As shown in the code, I also tried several classifiers, the Naive Bayes, Random Forest, and finally chose SVM with a polynomial kernel. I cannot explain why it works better then others, maybe a polynomial model is more suitable in my case.


In [4]:
scaler = preprocessing.StandardScaler()
scaler.fit(numeric_features)
scaled_X = scaler.transform(numeric_features)

# clf = MultinomialNB()
# clf = RandomForestClassifier()
clf = SVC(C=1, kernel='poly', probability=True)
clf.fit(scaled_X, y)
predicted_index = clf.predict(scaled_X).tolist().index(True)

scaled_X = scaler.transform(numeric_features)
pred_y = clf.predict(scaled_X)

print pd.DataFrame(clf.predict_log_proba(scaled_X), 
                                           columns=clf.classes_)

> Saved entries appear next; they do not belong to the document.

Lemma widen_spec od m v :
  wf_mapping m → bytes_for_bits (bit_length m) ≤ 8 → 0 ≤ v < 2 ^ bit_length m →
  ∃ data n, widen od m (to_le_bytes 8 v) = Ret (data, n) ∧
    slice data 0 n = Ret (object_bytes (sized_type od (pm_index m) (pm_subindex m)) (bit_length m) v).
Proof.
  intros Hm Hn8 Hv. unfold wf_mapping, is_uint in Hm. unfold widen, object_bytes.
  pose proof (Z.div_mod (bit_length m + 7) 8) as Hd. pose proof (Z.mod_pos_bound (bit_length m + 7) 8) as Hmd.
  assert (0 ≤ bytes_for_bits (bit_length m) ∧ bit_length m ≤ 8 * bytes_for_bits (bit_length m)) as [Hb0 Hb1]
    by (unfold bytes_for_bits in *; lia).
  assert (∀ k, 0 ≤ k ≤ 8 → slice (to_le_bytes 8 v) 0 k = Ret (to_le_bytes (Z.to_nat k) v)) as Hsl.
  { intros k Hk. rewrite slice_prefix by (rewrite ?length_to_le; lia). by rewrite take_to_le by lia. }
  destruct (sized_type od (pm_index m) (pm_subindex m)) as [[t size]|] eqn:Hs;
    [|eexists _, _; split; [done|]; by apply Hsl].
  apply sized_type_size in Hs as Hsize.
  destruct (Z.leb_spec (bytes_for_bits (bit_length m)) size), (Z.leb_spec size 8); cbn [andb]; try lia;
    [|eexists _, _; split; [done|]; by apply Hsl].
  destruct (is_signed_integer t) eqn:Hsg; [|eexists _, _; split; [done|]; apply Hsl; lia].
  rewrite Hsl by lia. rstep.
  set (low := to_le_bytes (Z.to_nat size) v).
  assert (len low = size) as Hll by (unfold low; rewrite length_to_le; lia).
  assert (v < 256 ^ size) as Hvs.
  { rewrite pow_256 by lia. apply (Z.lt_le_trans _ (2 ^ bit_length m)); [lia|]. apply Z.pow_le_mono_r; lia. }
  assert (from_le_bytes low = v) as Hlv by (apply from_to_le_id; rewrite Z2Nat.id; lia).
  destruct (runs_inv _ _ (sign_extend_ok low (bit_length m) (bytes_to_le _ _) ltac:(lia) ltac:(lia)))
    as (d & -> & Hld & Hbd & Hsd). rstep.
  rewrite copy_from_slice_ret by (rewrite ?length_to_le; lia). rstep.
  eexists _, _. split; [done|]. change (Z.to_nat 0) with 0%nat. rewrite take_0. cbn [app].
  rewrite slice_prefix by (rewrite ?length_app; lia). f_equal.
  rewrite take_app_length' by lia.
  assert (length d = Z.to_nat size) as Hdl by lia.
  destruct (Z.eqb_spec (bit_length m) 0) as [Hz|Hnz].
  - subst d. rewrite Hz in *. change (2 ^ 0) with 1 in Hv. assert (v = 0) as -> by lia. done.
  - rewrite Hll, Hlv in Hsd. pose proof (from_le_range d Hbd) as Hr.
    replace (len d) with size in Hr by lia. rewrite pow_256 in Hr by lia.
    rewrite <- Hsd, <- to_le_mod, Z2Nat.id, pow_256 by lia. apply le_number; [done|done|].
    by rewrite signed_mod by lia.
Qed.
End mapped.

Section received.
Context {OD : Type} `{ObjectDictionary OD} (evt : nat).

(** Writing the fields of the number [x] along the mapping, from bit [off] on. *)
Fixpoint apply_fields (ms : list PdoMapping) (off x : Z) (a : Applied OD) : Applied OD :=
  match ms with
  | [] => a
  | m :: ms =>
      let n := bit_length m in
      if is_dummy_mapping_index (pm_index m) then apply_fields ms (off + n) x a
      else apply_fields ms (off + n) x
             (apply_write evt a m
                (object_bytes (sized_type (ap_od a) (pm_index m) (pm_subindex m)) n (field x off n)))
  end.

Lemma total_bits_nonneg ms : Forall wf_mapping ms → 0 ≤ total_bits ms.
Proof.
  induction 1 as [|m ms Hm _ IH]; [done|]. unfold wf_mapping, is_uint in Hm.
  change (total_bits (m :: ms)) with (bit_length m + total_bits ms). lia.
Qed.

Lemma apply_loop_fields ms data off a :
  Forall wf_mapping ms → bytes data → len data ≤ 8 → 0 ≤ off → off + total_bits ms ≤ 8 * len data →
  apply_loop evt data ms off a = Ret (apply_fields ms off (from_le_bytes data) a).
Proof.
  intros Hms Hd Hl. revert off a. induction Hms as [|m ms Hm Hms IH]; intros off a Ho Ht; [done|].
  pose proof (total_bits_nonneg ms Hms) as Htn.
  change (total_bits (m :: ms)) with (bit_length m + total_bits ms) in Ht.
  pose proof Hm as Hm'. unfold wf_mapping, is_uint in Hm'.
  pose proof (bytes_for_bits_bound (bit_length m) ltac:(lia)) as [Hbb _].
  cbn [apply_loop apply_fields].
  rewrite (proj2 (Z.ltb_ge (len data * 8) _)), (proj2 (Z.ltb_ge 8 _)) by lia. cbn [orb].
  destruct (is_dummy_mapping_index (pm_index m)); [apply IH; lia|].
  rewrite copy_to_zeros by (done || lia). rstep.
  destruct (widen_spec (ap_od a) m (field (from_le_bytes data) off (bit_length m)) Hm ltac:(lia)
    ltac:(apply field_range; lia)) as (obj & n & -> & Hsl). rstep. rewrite Hsl. rstep. apply IH; lia.
Qed.
End received.

(** ** End to end *)

Section roundtrip.
Context {OD1 OD2 : Type} `{OdLaws OD1} `{ObjectDictionary OD2} (evt : nat).

(** Writing the producer's object values themselves: for each mapped object of
    [od], the low bits of its value as the mapping's field. *)
Fixpoint deliver (od : OD1) (ms : list PdoMapping) (a : Applied OD2) : Applied OD2 :=
  match ms with
  | [] => a
  | m :: ms =>
      if is_dummy_mapping_index (pm_index m) then deliver od ms a
      else
        let obj := fst (od_read od (pm_index m) (pm_subindex m) (zeros 8)) in
        deliver od ms
          (apply_write evt a m
             (object_bytes (sized_type (ap_od a) (pm_index m) (pm_subindex m)) (bit_length m)
                (from_le_bytes obj mod 2 ^ bit_length m)))
  end.

Lemma image_low (od : OD1) ms off acc y bits :
  Forall wf_mapping ms → 0 ≤ off → tpdo_image od ms off acc = Some (y, bits) →
  y mod 2 ^ off = acc mod 2 ^ off.
Proof.
  intros Hms. revert off acc. induction Hms as [|m ms Hm _ IH]; intros off acc Ho; cbn [tpdo_image].
  - by intros [= <- <-].
  - unfold wf_mapping, is_uint in Hm.
    assert (∀ z, z mod 2 ^ (off + bit_length m) mod 2 ^ off = z mod 2 ^ off) as Hmm.
    { intros z. apply Z.bits_inj'. intros k Hk. destruct (Z.lt_ge_cases k off).
      - by rewrite !Z.mod_pow2_bits_low by lia.
      - by rewrite !Z.mod_pow2_bits_high by lia. }
    destruct (64 <? _); [done|]. destruct (is_dummy_mapping_index _).
    + intros Hi. apply IH in Hi; [|lia]. by rewrite <- (Hmm y), Hi, Hmm.
    + destruct (od_read _ _ _ _) as [obj [k|e]]; [|done]. destruct (k * 8 <? _); [done|].
      intros Hi. apply IH in Hi; [|lia]. rewrite <- (Hmm y), Hi, Hmm.
      by rewrite Z.mod_add by lia.
Qed.

Lemma field_of_image x obj y off n :
  0 ≤ off → 0 ≤ n → 0 ≤ x < 2 ^ off →
  y mod 2 ^ (off + n) = (x + field obj 0 n * 2 ^ off) mod 2 ^ (off + n) →
  field y off n = obj mod 2 ^ n.
Proof.
  intros Ho Hn Hx Hy. apply Z.bits_inj'. intros k Hk. rewrite field_testbit by lia.
  destruct (Z.ltb_spec k n).
  - rewrite Z.mod_pow2_bits_low by lia.
    rewrite <- (Z.mod_pow2_bits_low y (off + n)), Hy, Z.mod_pow2_bits_low by lia.
    rewrite sum_testbit, (proj2 (Z.ltb_ge _ off)), field_testbit by lia.
    rewrite (proj2 (Z.ltb_lt _ n)) by lia. f_equal. lia.
  - by rewrite Z.mod_pow2_bits_high by lia.
Qed.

print 'Number of mispredicted out of %d is %d (%.2f%%)' % (y.shape[0], (y!=pred_y).sum(), (y!=pred_y).sum()*100.0/y.shape[0])
print 

print 'Predicted rows:'
print dataframe[pred_y].drop(['text_ratio', 'alink_text_ratio', 'contain_title'], axis=1).merge(pd.DataFrame(clf.predict_log_proba(scaled_X)[pred_y], 
                                           columns=clf.classes_, index=dataframe[pred_y].index), left_index=True, right_index=True)
print 

# print 'Acutual rows:'
# print dataframe[dataframe.target]


        False         True 
0   -0.002231 -6.106299e+00
1   -0.002263 -6.092221e+00
2   -0.002258 -6.094217e+00
3   -0.002263 -6.092019e+00
4   -0.002263 -6.091994e+00
5   -0.002263 -6.091983e+00
6   -0.002263 -6.091982e+00
7   -0.002263 -6.091984e+00
8   -0.002263 -6.091983e+00
9   -0.002263 -6.091982e+00
10  -0.002263 -6.091983e+00
11  -0.002263 -6.091982e+00
12  -0.002263 -6.091983e+00
13  -0.002263 -6.091982e+00
14  -0.002263 -6.091983e+00
15  -0.002263 -6.091982e+00
16  -0.002263 -6.091983e+00
17  -0.002263 -6.091982e+00
18  -0.002263 -6.091983e+00
19  -0.002263 -6.091982e+00
20  -0.002263 -6.091983e+00
21  -0.002263 -6.091982e+00
22  -0.002263 -6.092320e+00
23 -31.137579 -3.008704e-14
24  -0.002261 -6.092956e+00
25  -0.002263 -6.091982e+00
26  -0.002263 -6.091983e+00
27  -0.002263 -6.091983e+00
28  -0.002263 -6.091988e+00
29  -0.002263 -6.092045e+00
..        ...           ...
46  -0.002263 -6.091982e+00
47  -0.002263 -6.091982e+00
48  -0.002263 -6.091982e+00
49  -0.002263 -6.091982e+00
50  -0.002263 -6.091982e+00
51  -0.002263 -6.091982e+00
52  -0.002263 -6.091982e+00
53  -0.002263 -6.091982e+00
54  -0.002263 -6.091982e+00
55  -0.002263 -6.091980e+00
56  -0.002263 -6.091982e+00
57  -0.002263 -6.091982e+00
58  -0.002263 -6.091981e+00
59  -0.002263 -6.091982e+00
60  -0.002263 -6.091982e+00
61  -0.002263 -6.091982e+00
62  -0.002263 -6.091982e+00
63  -0.002263 -6.091982e+00
64  -0.002263 -6.091981e+00
65  -0.002263 -6.091982e+00
66  -0.002263 -6.091983e+00
67  -0.002263 -6.091982e+00
68  -0.002263 -6.092000e+00
69  -0.002263 -6.091982e+00
70  -0.002263 -6.091982e+00
71  -0.002263 -6.091982e+00
72  -0.002263 -6.091982e+00
73  -0.002263 -6.091982e+00
74  -0.002263 -6.091982e+00
75  -0.002263 -6.091982e+00

[76 rows x 2 columns]
Number of mispredicted out of 76 is 0 (0.00%)

Predicted rows:
    target     depth  has_img                 attr      False          True
23    True  0.555556    False  div,content,writing -31.137579 -3.008704e-14

And That’s It 🎉

So we now have a working classifier that can tell us what DOM in a page is most likely to be the main content, and it is just under 20 lines of code! Along the way, I also learnt machine learning is not that obvious, you need to convert your problem into a model-solving one, and that's where machine learning can do the best.

This probably shouldn’t be used in production, because it’s missing loads of features (like evaluating the performance of the model, error handling when the model thinks none of the DOM is the main content etc…) but has hopefully given you a idea that machine learning is not that intimidating, and how it can be used to solve a real-world problem.